- Relator(a)
- Ministro Reynaldo Soares da Fonseca
- Órgão julgador
- Quinta Turma
- Data do julgamento
- 16/08/2018
- Data de publicação
- 24/08/2018
STJ – Acórdão, Rel. Ministro Reynaldo Soares da Fonseca, Quinta Turma, j. 16/08/2018, p. 24/08/2018
PENAL E PROCESSUAL PENAL. AGRAVO REGIMENTAL NO AGRAVO EM RECURSO ESPECIAL. ASSOCIAÇÃO PARA O TRÁFICO DE DROGAS. AUSÊNCIA DE VÍNCULO ESTÁVEL E PERMANENTE RECONHECIDA NO ACÓRDÃO. ABSOLVIÇÃO. REDUTORA DO TRÁFICO PRIVILEGIADO. RESTABELECIMENTO. CAUSAS DE AUMENTO PREVISTAS NO ART. 40 DA LEI DE DROGAS. FRAÇÃO SUPERIOR AO MÍNIMO. AUSÊNCIA DE FUNDAMENTAÇÃO. RECURSO DESPROVIDO. 1. A jurisprudência deste Superior Tribunal firmou o entendimento de que, para a subsunção da conduta ao tipo previsto no art. 35 da Lei n. 11.343/2006, é imprescindível a demonstração concreta da estabilidade e da permanência da associação criminosa (HC 270.837/SP, Rel.
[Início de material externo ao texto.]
(* ===== verification/RaftInv.v ===== *)
(** * Invariants of one peer

    The invariants every operation of a peer keeps, and the relation [quiet]
    that every operation other than appending to the log, winning an election
    and restarting satisfies. *)

From S2P Require Import Prelude Gob PersisterModel RaftState RaftVote RaftAppend RaftChain RaftNode.
Open Scope go_scope.

Section inv.
Context {GT : GobTypes}.

(** The buffer of a [persist] that runs without the mutex.  Every field is one
    the peer had when it was read; fields read at different moments need not
    have been current together.  [L] is what holds of every log of the peer. *)
Inductive buffered (L : list LogEntry -> Prop) : PersistAt -> list Z -> Prop :=
| bu_nothing : buffered L PeTerm []
| bu_term w t : buffered L PeTerm w -> 0 <= t -> is_int t ->
    buffered L PeVotedFor (w ++ gob_encode_int t)
| bu_vote w v : buffered L PeVotedFor w -> is_int v -> buffered L PeLog (w ++ gob_encode_int v)
| bu_log w l : buffered L PeLog w -> L l -> Forall entry_ok l ->
    message_fits log_type_id (0 :: enc_log l) -> buffered L PeGranted (w ++ gob_encode_log l)
| bu_granted w g : buffered L PeGranted w -> is_int g -> buffered L PeNotGranted (w ++ gob_encode_int g)
| bu_notGranted w g : buffered L PeNotGranted w -> is_int g -> buffered L PeSave (w ++ gob_encode_int g).

(** What the persister holds: nothing yet, the peer's current persistent
    state, or a buffer that an unlocked [persist] collected. *)
Definition saved_ok (L : list LogEntry -> Prop) (rf : Raft) : Prop :=
  let data := raftstate (persister rf) in
  data = [] \/ data = persist_data rf \/ buffered L PeSave data.

(** The operation either ends with the current state saved, or changes
    neither what is saved nor what there is to save. *)
Definition saves (rf rf' : Raft) : Prop :=
  raftstate (persister rf') = persist_data rf' \/
  raftstate (persister rf') = raftstate (persister rf) /\ persist_data rf' = persist_data rf.

(** The service has received the entries up to lastApplied, each once and in
    order. *)
Definition applied_ok (rf : Raft) : Prop :=
  len (applyCh rf) = lastApplied rf + 1 /\
  forall k m, applyCh rf !! k = Some m -> CommandValid m = true /\ CommandIndex m = Z.of_nat k.

Definition term_ok (rf : Raft) : Prop :=
  0 <= currentTerm rf /\ (state rf <> Follower -> 1 <= currentTerm rf).

Record raft_ok (rf : Raft) : Prop := {
  ro_applied : applied_ok rf;
  ro_term : term_ok rf;
}.

(** [m] delivers an entry of the log [l]. *)
Definition from_log (l : list LogEntry) (m : ApplyMsg) : Prop :=
  exists k e, l !! k = Some e /\ m = mkApplyMsg true (Command e) (Z.of_nat k).

(** The peer moved on without touching its log: terms only grow, and no new
    leader appears. *)
Record quiet (rf rf' : Raft) : Prop := {
  q_peers : peers rf' = peers rf;
  q_me : me rf' = me rf;
  q_log : log rf' = log rf;
  q_term : currentTerm rf <= currentTerm rf';
  q_leader : state rf' = Leader -> state rf = Leader /\ currentTerm rf' = currentTerm rf;
  q_ok : raft_ok rf -> raft_ok rf';
  q_applied : forall m, m ∈ applyCh rf' -> m ∈ applyCh rf \/ from_log (log rf') m;
}.

Lemma saves_refl rf : saves rf rf.
Proof. by right. Qed.

Lemma saves_trans rf1 rf2 rf3 : saves rf1 rf2 -> saves rf2 rf3 -> saves rf1 rf3.
Proof.
  unfold saves. intros H12 [H|[Hp Hd]]; [by left|].
  destruct H12 as [H|[Hp' Hd']]; [left|right]; rewrite Hp, Hd; done.
Qed.

Lemma saves_ok L rf rf' : saves rf rf' -> saved_ok L rf -> saved_ok L rf'.
Proof.
  unfold saved_ok. cbv zeta. intros [->|[-> ->]]; [|done]. intros _. right. by left.
Qed.

Lemma buffered_mono (L L' : list LogEntry -> Prop) at_ w :
  (forall l, L l -> L' l) -> buffered L at_ w -> buffered L' at_ w.
Proof. intros HL. induction 1; econstructor; eauto. Qed.

Lemma saved_ok_mono (L L' : list LogEntry -> Prop) rf :
  (forall l, L l -> L' l) -> saved_ok L rf -> saved_ok L' rf.
Proof.
  unfold saved_ok. cbv zeta. intros HL [H|[H|H]]; [by left|right; by left|right; right].
  by eapply buffered_mono.
Qed.

(** A full buffer is the state of some peer. *)
Lemma buffered_image L w (rf : Raft) :
  buffered L PeSave w ->
  exists im, w = persist_data im /\ persistable im /\ 0 <= currentTerm im /\ L (log im).
Proof.
  intros Hw. inversion Hw as [| | | | |w1 g' H1 Hg']; subst.
  inversion H1 as [| | | |w2 g H2 Hg|]; subst. inversion H2 as [| | |w3 l H3 Hl He Hf| |]; subst.
  inversion H3 as [| |w4 v H4 Hv| | |]; subst. inversion H4 as [|w5 t H5 Ht0 Ht| | | |]; subst.
  inversion H5; subst.
  exists (rf <| currentTerm := t |> <| votedFor := v |> <| log := l |> <| voteGranted := g |>
             <| voteNotGranted := g' |>).
  split; [|split; [by split|done]]. unfold persist_data. raft_simpl. by rewrite !app_assoc.
Qed.

(** One step of an unlocked [persist]. *)
Lemma persist_step_buffered L at_ w rf rf' next :
  persistable rf -> 0 <= currentTerm rf -> L (log rf) ->
  buffered L at_ w -> persist_step at_ w rf = (rf', next) ->
  match next with
  | Some (at', w') => rf' = rf /\ buffered L at' w'
  | None => rf' = rf <| persister := SaveRaftState (persister rf) w |> /\ saved_ok L rf'
  end.
Proof.
  intros [] Ht HL Hw Hs. destruct at_; cbn [persist_step] in Hs; injection Hs as <- <-;
    (split; [done|]); try (by econstructor). right. by right.
Qed.

Lemma quiet_refl rf : quiet rf rf.
Proof. split; auto with lia. Qed.

Lemma applied_nonneg rf : applied_ok rf -> -1 <= lastApplied rf.
Proof. intros [Hl _]. pose proof (len_nonneg (applyCh rf)). lia. Qed.

(** Only fields that neither the invariants nor [persist] look at changed. *)
Record same_core (rf rf' : Raft) : Prop := {
  sc_peers : peers rf' = peers rf;
  sc_me : me rf' = me rf;
  sc_persister : persister rf' = persister rf;
  sc_term : currentTerm rf' = currentTerm rf;
  sc_voted : votedFor rf' = votedFor rf;
  sc_log : log rf' = log rf;
  sc_applied : lastApplied rf' = lastApplied rf;
  sc_state : state rf' = state rf;
  sc_applyCh : applyCh rf' = applyCh rf;
  sc_granted : voteGranted rf' = voteGranted rf;
  sc_notGranted : voteNotGranted rf' = voteNotGranted rf;
}.

Lemma persist_data_eq rf rf' :
  currentTerm rf' = currentTerm rf -> votedFor rf' = votedFor rf -> log rf' = log rf ->
  voteGranted rf' = voteGranted rf -> voteNotGranted rf' = voteNotGranted rf ->
  persist_data rf' = persist_data rf.
Proof. unfold persist_data. by intros -> -> -> -> ->. Qed.

Lemma saves_same rf rf' :
  persister rf' = persister rf ->
  currentTerm rf' = currentTerm rf -> votedFor rf' = votedFor rf -> log rf' = log rf ->
  voteGranted rf' = voteGranted rf -> voteNotGranted rf' = voteNotGranted rf -> saves rf rf'.
Proof. intros Hp **. right. split; [by rewrite Hp|]. by apply persist_data_eq. Qed.

Lemma saves_persist rf rf' : raftstate (persister rf') = persist_data rf' -> saves rf rf'.
Proof. by left. Qed.

Lemma same_core_quiet rf rf' : same_core rf rf' -> quiet rf rf'.
Proof.
  intros []. split; try done; [lia|by rewrite sc_state0| |rewrite sc_applyCh0; by left].
  intros [Ha Ht]. split.
  - unfold applied_ok. by rewrite sc_applyCh0, sc_applied0.
  - unfold term_ok. by rewrite sc_term0, sc_state0.
Qed.

Lemma same_core_saves rf rf' : same_core rf rf' -> saves rf rf'.
Proof. intros []. by apply saves_same. Qed.

(** A peer with the applied entries of before. *)
Lemma quiet_applied rf rf' :
  peers rf' = peers rf -> me rf' = me rf -> log rf' = log rf ->
  lastApplied rf' = lastApplied rf -> applyCh rf' = applyCh rf ->
  currentTerm rf <= currentTerm rf' ->
  (state rf' = Leader -> state rf = Leader /\ currentTerm rf' = currentTerm rf) ->
  (term_ok rf -> term_ok rf') ->
  quiet rf rf'.
Proof.
  intros Hpe Hme Hl Hla Hch Ht Hst Hto. split; try done; [|rewrite Hch; by left].
  intros [Ha Hk]. split; [|auto].
  unfold applied_ok. by rewrite Hch, Hla.
Qed.

Lemma persist_quiet rf ps : quiet rf (rf <| persister := ps |>).
Proof. apply quiet_applied; done. Qed.

Lemma convertToFollower_quiet rf t v :
  currentTerm rf <= t -> quiet rf (convertToFollower rf t v).
Proof.
  intros Ht. apply quiet_applied; try done.
  unfold term_ok, convertToFollower, persist. raft_simpl. intros [? _]. split; [lia|done].
Qed.

Lemma convertToCandidate_term rf :
  0 <= currentTerm rf < int_max -> currentTerm (convertToCandidate rf) = currentTerm rf + 1.
Proof.
  intros Ht. unfold convertToCandidate, persist. raft_simpl.
  apply wrap_int_small. unfold is_int, int_min, int_max in *. lia.
Qed.

Lemma convertToCandidate_quiet rf :
  0 <= currentTerm rf < int_max -> quiet rf (convertToCandidate rf).
Proof.
  intros Ht. pose proof (convertToCandidate_term rf Ht) as Hc.
  apply quiet_applied; try done; [lia|].
  unfold term_ok. rewrite Hc. lia.
Qed.

Lemma RequestVote_quiet rf args rf' reply :
  RequestVote rf args = Ret (rf', reply) -> quiet rf rf'.
Proof.
  unfold RequestVote. intros Hr.
  match type of Hr with mbind _ ?m = _ => destruct m as [newer|]; [|done] end.
  cbn [mbind outcome_bind] in Hr.
  destruct (Z.ltb_spec (currentTerm rf) (rv_Term args)) as [Hlt|Hge]; revert Hr; raft_simpl.
  - rewrite (proj2 (Z.ltb_ge (rv_Term args) (currentTerm rf))) by lia.
    rewrite (proj2 (Z.ltb_lt (currentTerm rf) (rv_Term args))) by lia.
    case_decide as Hs; intros [= <- <-]; case_match; unfold convertToFollower, persist, term_ok;
      apply quiet_applied; unfold term_ok; raft_simpl; try done; try lia;
      try (intros [? _]; split; lia);
      by rewrite Hs.
  - rewrite (proj2 (Z.ltb_ge (currentTerm rf) (rv_Term args))) by lia.
    destruct (rv_Term args <? currentTerm rf); intros [= <- <-]; [|case_match];
      apply quiet_applied; unfold persist, term_ok; raft_simpl; try done; lia.
Qed.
Ministro ROGERIO SCHIETTI CRUZ, SEXTA TURMA, julgado em 19/03/2015, DJe 30/03/2015). 2. Tendo os reús sido absolvidos do crime de associação para o tráfico, e sendo esta condenação o único fundamento utilizado pelo Tribunal de origem para afastar a aplicação da redutora do § 4º do art. 33 da Lei 11.343/2006, deve ser esta restabelecida, no patamar de 2/3, nos termos da sentença de primeiro grau. 3. Segundo a jurisprudência desta Corte Superior, a incidência das causas de aumento previstas no art. 40 da Lei n. 11.343/2006 em patamar superior ao mínimo legal exige motivação concreta, devendo o magistrado indicar as circunstâncias do delito que justifiquem a aplicação de fração superior a 1/6. 4. Agravo regimental desprovido. (AgRg no AREsp n. 1.237.629/RJ, relator Ministro Reynaldo Soares da Fonseca, Quinta Turma, julgado em 16/8/2018, DJe de 24/8/2018.)